CHARLIE PICKETT: ...headstock, and I've seen a lot of stores that called this body style a Melody Maker. It's thinner than an SG, and they typically will come with a single coil in here. I bought this used in around '70 -- No, I'm sorry -- used in around '82. It's a pretty old guitar. Again, I don't want to speculate because I'm probably wrong but I'm guessing it's a '67, '68, '66. I switched out the tuners, but this pickup was already in it when I got it.

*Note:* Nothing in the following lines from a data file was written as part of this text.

Definition exec (c : action) (w : world) : option world :=
  let n := nt w in
  match c with
  | Create new t nb => '(n, r) ← socket_create new t nb n; Some (match r with Some b => reset b w n | None => keep w n end)
  | Bind a family valid path number failure => '(n, _) ← socket_bind a family valid path number failure n; Some (keep w n)
  | Listen a => '(n, _) ← socket_listen a n; Some (keep w n)
  | Connect a family valid path memory => '(n, _) ← socket_connect_begin a family valid path memory n; Some (keep w n)
  | Connect_sleep a => n ← unix_connect_sleep a n; Some (keep w n)
  | Connect_end a interrupted => '(n, _) ← socket_connect_end a interrupted n; Some (keep w n)
  | Accept a new => '(n, r) ← socket_accept a new n; Some (match r with Ok (Some b) => reset b w n | _ => keep w n end)
  | Send a named iov =>
      x ← socks n !! a;
      '(n, _) ← socket_sendmsg a named iov n;
      Some (match connected x with Some p => if sends x named then mk_world n (<[p := log (sent w) p ++ delivered iov]> (sent w)) (rcvd w) else keep w n | None => keep w n end)
  | Recv a iov => '(n, o) ← socket_recvmsg a iov n; Some (mk_world n (sent w) (<[a := log (rcvd w) a ++ bytes_of o]> (rcvd w)))
  | Recv_again a got rest => '(n, o) ← socket_recv_again a got rest n; Some (mk_world n (sent w) (<[a := log (rcvd w) a ++ dropZ (lenZ got) (bytes_of o)]> (rcvd w)))
  | Close a => n ← socket_close a n; Some (keep w n)
  end.
(** X20.  A key is set up wholly or not at all.  For any arguments a
    caller can pass, the constructor ends in one of three ways: it returns
    a key whose [block] and [fields] are both [null], after exactly one
    alert; or it returns a key whose [block] and [fields] are both set,
    without an alert; or it throws a [TypeError], without an alert.  The
    [name] of a returned key is [null]. *)
Theorem Key_constructor_all_or_nothing {RT : Runtime}
    (block : option Key.BlockArg) (fields : option Key.FieldsArg)
    (w : World) :
  Key.fields_in_heap w fields →
  ∃ (c : Completion Key.t) (w' : World),
    Key.constructor block fields w = (c, w') ∧
    match c with
    | Normal k =>
        Key.name k = None ∧
        (Key.block k = None ∧ Key.fields k = None ∧
         fatal_count (trace w') = S (fatal_count (trace w))
         ∨
         is_Some (Key.block k) ∧ is_Some (Key.fields k) ∧
         trace w' = trace w)
    | Throw e => e = TypeError ∧ trace w' = trace w
    | Stuck => False
    end.
Proof.
  intros Hf.
  assert (Halert : ∀ msg,
    Key.constructor block fields w =
      (Normal Key.initial, log (AlertFatal msg "Key") w) →
    ∃ c w', Key.constructor block fields w = (c, w') ∧
      match c with
      | Normal k =>
          Key.name k = None ∧
          (Key.block k = None ∧ Key.fields k = None ∧
           fatal_count (trace w') = S (fatal_count (trace w))
           ∨
           is_Some (Key.block k) ∧ is_Some (Key.fields k) ∧
           trace w' = trace w)
      | Throw e => e = TypeError ∧ trace w' = trace w
      | Stuck => False
      end).
  { intros msg E. eexists _, _. split; [exact E|]. split; [done|].
    left. simpl. by rewrite fatal_count_log. }
  assert (Harray : ∀ b l a w0,
    heap w0 !! l = Some (OArray a) → a ≠ [] → trace w0 = trace w →
    Key.constructor block fields w =
      Key.constructor (Some b) (Some (Key.FieldsArray l)) w0 →
    ∃ c w', Key.constructor block fields w = (c, w') ∧
      match c with
      | Normal k =>
          Key.name k = None ∧
          (Key.block k = None ∧ Key.fields k = None ∧
           fatal_count (trace w') = S (fatal_count (trace w))
           ∨
           is_Some (Key.block k) ∧ is_Some (Key.fields k) ∧
           trace w' = trace w)
      | Throw e => e = TypeError ∧ trace w' = trace w
      | Stuck => False
      end).
  { intros b l a w0 Hl Ha Ht E. rewrite E.
    destruct (constructor_array_outcome b l a w0 Hl Ha)
      as [(s & w' & Hc & Ht')|(w' & Hc & Ht')];
      eexists _, _; (split; [exact Hc|]).
    - split; [done|]. right. split; [by eexists|]. split; [by eexists|].
      congruence.
    - split; [done|]. congruence. }
  destruct block as [b|]; [|by eapply Halert, constructor_null_block].
  destruct fields as [[f|l]|]; [| |by eapply Halert, constructor_null_fields].
  - apply (Harray b (fresh (dom (heap w))) [Some f]
             (set_heap <[fresh (dom (heap w)) := OArray [Some f]]> w));
      [simpl; apply lookup_insert_eq|done|done|].
    apply constructor_wraps_string.
  - destruct Hf as [a Hl]. destruct a as [|x a].
    + by eapply Halert, constructor_empty_fields.
    + by apply (Harray b l (x :: a) w).
Qed.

PATRICK OGLE: It's a dual coil.
CHARLIE PICKETT: Yeah, it's a dual coil, probably a 480. Also, this bridge has been switched out because I just wanted something a little more solid. But the interesting part about this particular guitar, now this one went around with me -- this was on tour with me from '88, '83 to '88. This particular guitar was the best. It was so much fun. You know, I played two tunings so I play regular tuning and I play a slide, and I use this one on slide a lot, but this screw back here was loose and this one had popped out. This is just all by accident so what eventually ended up happening was that the pickup would rock in here, and as you tilted the guitar this way, the pickup will come up and hit the E string, but it would always bounce back just a little bit so it would hit the E string and not lay on it, so it would actually strike the E string so you can get an extra strike out of the guitar. What I would learn to do [LAUGHING] -- Hey look, it's punk rock time and it's the '80s -- is I learned to either hit it with the back of my hand to make the pickup come out and hit the E string, so I was not hitting it with the right hand and getting a lot of showmanship stuff out of it but you can also bump it with your pelvis and do sort of the Jimi Hendrix thing, go rocking across the stage humping the guitar with your hand loose and it would come out, and every time you humped it, it would hit the E string and it would go [IMITATING THE RHYTHMIC SOUND OF HIS UNIQUE GIBSON MELODY MAKER TECHNIQUE], and anyway it was a grand guitar to have, a great amount of fun. But anyway, like I said, this guitar has no value except sentimental value and that's a good sounding guitar but it also has a spongy neck at this point. It's just, you know, if you're playing straight guitar on it, you just, you know, more, just holding the neck changes the tuning practically, so I just play slide on it occasionally and put it away.





Id give my left nut for one
Id give my left nut for one of those.